PROBLEM:
Reproduce each line from the first in the data through the line that contains "- intros v e Ha He. destruct" exactly; give nothing else.

- - - - - - -

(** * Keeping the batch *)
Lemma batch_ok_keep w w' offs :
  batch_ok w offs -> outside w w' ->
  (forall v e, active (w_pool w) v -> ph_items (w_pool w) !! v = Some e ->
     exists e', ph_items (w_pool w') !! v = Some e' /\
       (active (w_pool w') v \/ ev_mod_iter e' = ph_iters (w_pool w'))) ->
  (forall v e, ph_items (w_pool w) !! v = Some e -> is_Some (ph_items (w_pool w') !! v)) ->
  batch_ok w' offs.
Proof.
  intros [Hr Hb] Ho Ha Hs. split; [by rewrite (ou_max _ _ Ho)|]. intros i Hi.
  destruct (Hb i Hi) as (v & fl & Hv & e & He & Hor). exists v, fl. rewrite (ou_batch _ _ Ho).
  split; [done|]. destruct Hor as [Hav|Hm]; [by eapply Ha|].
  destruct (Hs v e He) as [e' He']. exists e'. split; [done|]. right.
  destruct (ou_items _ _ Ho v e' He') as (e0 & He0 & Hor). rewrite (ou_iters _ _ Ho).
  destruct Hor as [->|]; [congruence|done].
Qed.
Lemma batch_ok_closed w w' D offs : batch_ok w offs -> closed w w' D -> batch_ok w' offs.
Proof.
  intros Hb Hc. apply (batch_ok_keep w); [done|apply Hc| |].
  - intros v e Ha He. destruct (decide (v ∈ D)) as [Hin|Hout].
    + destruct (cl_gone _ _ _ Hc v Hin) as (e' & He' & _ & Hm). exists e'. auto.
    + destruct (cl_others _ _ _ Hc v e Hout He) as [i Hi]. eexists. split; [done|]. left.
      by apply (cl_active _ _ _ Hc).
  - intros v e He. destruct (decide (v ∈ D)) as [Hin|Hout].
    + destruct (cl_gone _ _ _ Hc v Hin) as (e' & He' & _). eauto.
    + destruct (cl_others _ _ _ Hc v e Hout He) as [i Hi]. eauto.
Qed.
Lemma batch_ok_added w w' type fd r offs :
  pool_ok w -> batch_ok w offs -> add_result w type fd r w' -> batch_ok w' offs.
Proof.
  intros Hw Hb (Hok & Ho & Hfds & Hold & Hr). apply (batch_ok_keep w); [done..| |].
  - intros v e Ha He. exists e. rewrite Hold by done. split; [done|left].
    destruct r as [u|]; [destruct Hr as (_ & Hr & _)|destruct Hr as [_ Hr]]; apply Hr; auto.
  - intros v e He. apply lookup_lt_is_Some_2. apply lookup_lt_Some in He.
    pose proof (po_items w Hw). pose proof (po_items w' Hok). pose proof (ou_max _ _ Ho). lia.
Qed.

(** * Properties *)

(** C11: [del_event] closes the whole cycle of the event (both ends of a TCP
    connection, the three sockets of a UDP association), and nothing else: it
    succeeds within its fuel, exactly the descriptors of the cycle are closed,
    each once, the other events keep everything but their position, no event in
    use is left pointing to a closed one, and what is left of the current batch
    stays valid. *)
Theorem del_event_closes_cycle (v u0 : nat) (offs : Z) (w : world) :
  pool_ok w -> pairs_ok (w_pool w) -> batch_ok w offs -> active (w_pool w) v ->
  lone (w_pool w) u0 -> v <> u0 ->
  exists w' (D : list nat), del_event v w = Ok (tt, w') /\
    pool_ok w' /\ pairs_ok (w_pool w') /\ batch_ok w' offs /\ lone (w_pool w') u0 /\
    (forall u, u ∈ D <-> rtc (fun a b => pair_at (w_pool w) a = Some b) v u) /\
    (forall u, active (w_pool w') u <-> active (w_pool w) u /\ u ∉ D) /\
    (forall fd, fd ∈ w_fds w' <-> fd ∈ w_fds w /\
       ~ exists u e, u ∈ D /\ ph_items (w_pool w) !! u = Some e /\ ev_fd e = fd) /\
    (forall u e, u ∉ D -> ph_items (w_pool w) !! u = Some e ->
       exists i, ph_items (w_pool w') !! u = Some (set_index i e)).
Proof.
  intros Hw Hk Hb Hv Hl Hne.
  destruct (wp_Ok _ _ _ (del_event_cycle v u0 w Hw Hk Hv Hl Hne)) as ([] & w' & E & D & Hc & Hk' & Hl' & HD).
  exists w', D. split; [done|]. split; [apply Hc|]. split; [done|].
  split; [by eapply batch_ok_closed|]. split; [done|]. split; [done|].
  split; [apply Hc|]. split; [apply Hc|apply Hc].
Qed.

- - - - - - -

RESPONSE:
(** * Keeping the batch *)
Lemma batch_ok_keep w w' offs :
  batch_ok w offs -> outside w w' ->
  (forall v e, active (w_pool w) v -> ph_items (w_pool w) !! v = Some e ->
     exists e', ph_items (w_pool w') !! v = Some e' /\
       (active (w_pool w') v \/ ev_mod_iter e' = ph_iters (w_pool w'))) ->
  (forall v e, ph_items (w_pool w) !! v = Some e -> is_Some (ph_items (w_pool w') !! v)) ->
  batch_ok w' offs.
Proof.
  intros [Hr Hb] Ho Ha Hs. split; [by rewrite (ou_max _ _ Ho)|]. intros i Hi.
  destruct (Hb i Hi) as (v & fl & Hv & e & He & Hor). exists v, fl. rewrite (ou_batch _ _ Ho).
  split; [done|]. destruct Hor as [Hav|Hm]; [by eapply Ha|].
  destruct (Hs v e He) as [e' He']. exists e'. split; [done|]. right.
  destruct (ou_items _ _ Ho v e' He') as (e0 & He0 & Hor). rewrite (ou_iters _ _ Ho).
  destruct Hor as [->|]; [congruence|done].
Qed.
Lemma batch_ok_closed w w' D offs : batch_ok w offs -> closed w w' D -> batch_ok w' offs.
Proof.
  intros Hb Hc. apply (batch_ok_keep w); [done|apply Hc| |].
  - intros v e Ha He. destruct (decide (v ∈ D)) as [Hin|Hout].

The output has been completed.